Standard software development practices for web, Saas, and industrial environments tend to focus on maintainability, code quality, robustness, and performance.
Scientific programing in data science is more concerned with exploration, experimentation, making demos, collaborating, and sharing results.
It is this very need for experiments, explorations, and collaborations that is addressed by notebooks for scientific computing. Notebooks are collaborative web-based environments for data exploration and visualization — the perfect toolbox for data science.
In your favorite browser, you can run code, create figures, explain your thought process and publish your results. Notebooks help create reproducible, shareable, collaborative computational narratives.
Fast forward 15 years: IPython was just a toddler of a few hundred lines of code, when SageMath became available as a free and open source environment for scientific computing.
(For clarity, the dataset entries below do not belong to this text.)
(** * ortfodb: description parsing and build orchestration

    A shallow embedding of the description-document pipeline of ortfodb
    (ui.go: header splitting, language sectioning, block classification,
    attribute sigils, abbreviations), of the media analysis loop and of the
    build orchestrator (build.go), with the properties of the specification
    stated against it.

    Go strings are modelled by [string] (a sequence of bytes).  Every
    character the code compares against (space, tab, newline, the sigils, the
    dash, the brackets) is ASCII, and no byte of a multi-byte UTF-8 sequence
    is ASCII, so on valid UTF-8 the byte-wise reading below coincides with the
    rune-wise loops of the source.  Go maps are [gmap]s; where the order of a
    [range] loop over a map can be observed, the map is given by its entries
    in visiting order, or visited in the order of [map_to_list].  The file
    system, the log and the clock are an explicit [OS.World] that the
    orchestrator passes along.  Functions of other packages and functions of
    this package that are not in the sources are fields of the [externals]
    records. *)

From Stdlib Require Import Ascii String List Bool Arith Lia.
From stdpp Require Import base option list strings gmap.

Local Open Scope string_scope.
Local Open Scope list_scope.

(** ** Strings *)

Module Str.

(** [[]rune(s)] *)
Definition runes (s : string) : list ascii := list_ascii_of_string s.

(** [string(rs)] *)
Definition ofRunes (rs : list ascii) : string := string_of_list_ascii rs.

(** [strings.HasPrefix] *)
Definition HasPrefix (s p : string) : bool := String.prefix p s.

(** [strings.HasSuffix] *)
Definition HasSuffix (s p : string) : bool :=
  String.prefix (ofRunes (rev (runes p))) (ofRunes (rev (runes s))).

(** [strings.TrimPrefix] *)
Definition TrimPrefix (s p : string) : string :=
  if HasPrefix s p
  then String.substring (String.length p) (String.length s - String.length p) s
  else s.

(** [strings.Repeat] *)
Fixpoint Repeat (s : string) (n : nat) : string :=
  match n with
  | O => ""
  | S n => s +:+ Repeat s n
  end.

(** [strings.Count(s, c)] for a one-byte separator. *)
Definition Count (s : string) (c : ascii) : nat :=
  List.length (List.filter (Ascii.eqb c) (runes s)).

(** [strings.Trim(s, c)] for a one-byte cutset: strips [c] at both ends. *)
Definition Trim (s : string) (c : ascii) : string :=
  let strip := fix strip (l : list ascii) : list ascii :=
    match l with
    | x :: l' => if Ascii.eqb x c then strip l' else l
    | [] => []
    end in
  ofRunes (rev (strip (rev (strip (runes s))))).

(** [strings.Split(s, "\n")]: the lines of a text.  The result is never
    empty; a text that ends in a newline has a last, empty line. *)
Fixpoint splitRunes (sep : ascii) (l : list ascii) : list (list ascii) :=
  match l with
  | [] => [[]]
  | c :: l' =>
      if Ascii.eqb c sep then [] :: splitRunes sep l'
      else match splitRunes sep l' with
           | cur :: rest => (c :: cur) :: rest
           | [] => [[c]]
           end
  end.

Definition nl : ascii := "010".
Definition tab : ascii := "009".
Definition quote : ascii := "034".
Definition newline : string := String nl "".

Definition Lines (s : string) : list string := map ofRunes (splitRunes nl (runes s)).

(** [strings.Contains] *)
Fixpoint containsFrom (fuel : nat) (s sub : string) : bool :=
  String.prefix sub s ||
  match fuel, s with
  | S fuel, String _ s' => containsFrom fuel s' sub
  | _, _ => false
  end.

Definition Contains (s sub : string) : bool := containsFrom (String.length s) s sub.

End Str.

(** ** Attribute sigils (ui.go, ExtractAttributesFromAlt) *)

(** MediaAttributes stores which HTML attributes should be added to the media. *)
Record MediaAttributes := mkMediaAttributes {
  Loop : bool;        (* Controlled with attribute character ~ (adds) *)
  Autoplay : bool;    (* Controlled with attribute character > (adds) *)
  Muted : bool;       (* Controlled with attribute character > (adds) *)
  Playsinline : bool; (* Controlled with attribute character = (adds) *)
  Controls : bool     (* Controlled with attribute character = (removes) *)
}.

Module Sigils.

Definition RuneLoop : ascii := "~".
Definition RuneAutoplay : ascii := ">".
Definition RuneHideControls : ascii := "=".

Definition isMediaEmbedAttribute (char : ascii) : bool :=
  Ascii.eqb char RuneAutoplay || Ascii.eqb char RuneLoop || Ascii.eqb char RuneHideControls.

(** [utf8.DecodeLastRuneInString]: [None] stands for [utf8.RuneError], which
    the empty string yields and which is no sigil. *)
Definition DecodeLastRuneInString (s : string) : option ascii := last (Str.runes s).

Definition lastRuneIsAttribute (alt : string) : bool :=
  match DecodeLastRuneInString alt with
  | Some r => isMediaEmbedAttribute r
  | None => false
  end.

(** [MediaAttributes{Controls: true}] *)
Definition defaultAttributes : MediaAttributes :=
  {| Loop := false; Autoplay := false; Muted := false; Playsinline := false; Controls := true |}.

(** The variables of the backward loop. *)
Record decoder := mkDecoder {
  attrs : MediaAttributes;
  altText : string;
  inAttributesZone : bool
}.

(** One iteration of [for i := len([]rune(alt)) - 1; i >= 0; i--]. *)
Definition decodeRune (st : decoder) (char : ascii) : decoder :=
  if Ascii.eqb char " " && inAttributesZone st then
    {| attrs := attrs st; altText := altText st; inAttributesZone := false |}
  else if inAttributesZone st then
    let a := attrs st in
    let a' :=
      if Ascii.eqb char RuneAutoplay then
        {| Loop := Loop a; Autoplay := true; Muted := true;
           Playsinline := Playsinline a; Controls := Controls a |}
      else if Ascii.eqb char RuneLoop then
        {| Loop := true; Autoplay := Autoplay a; Muted := Muted a;
           Playsinline := Playsinline a; Controls := Controls a |}
      else if Ascii.eqb char RuneHideControls then
        {| Loop := Loop a; Autoplay := Autoplay a; Muted := Muted a;
           Playsinline := true; Controls := false |}
      else a in
    {| attrs := a'; altText := altText st; inAttributesZone := true |}
  else
    {| attrs := attrs st; altText := String char (altText st); inAttributesZone := false |}.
The past few years haver seen the rise of IPython and its evolution into the Jupyter Project, as well as the emergence of new notebooks, Beaker and Zeppelin. In this article we look at what distinguishes these notebooks and how mature they are.
SageMath: The First Open Source Notebook
The Sage Notebook was released on 24 February 2005 by William Stein now a professor of mathematics at the University of Washington, as free and open source software (GNU License), with the initial goals of creating an “open source alternative to Magma, Maple, Mathematica, and MATLAB.”
Sage is based on Python and Cython and focuses on mathematical worksheets. The Sage Notebook recently moved to the cloud with SageMathCloud, thanks to a collaboration with Google’s cloud services. Sage Notebooks can also be downloaded and run on your local machine.
Although not as popular as it ought to be, the Sage Notebook is a free and entirely open source alternative to Mathematica and Matlab that supports Python, LaTeX, Markdown, task lists, R, IPython Notebooks and allows to manage courses, write C programs, make chatrooms, and create Sage worksheets for sophisticated mathematics.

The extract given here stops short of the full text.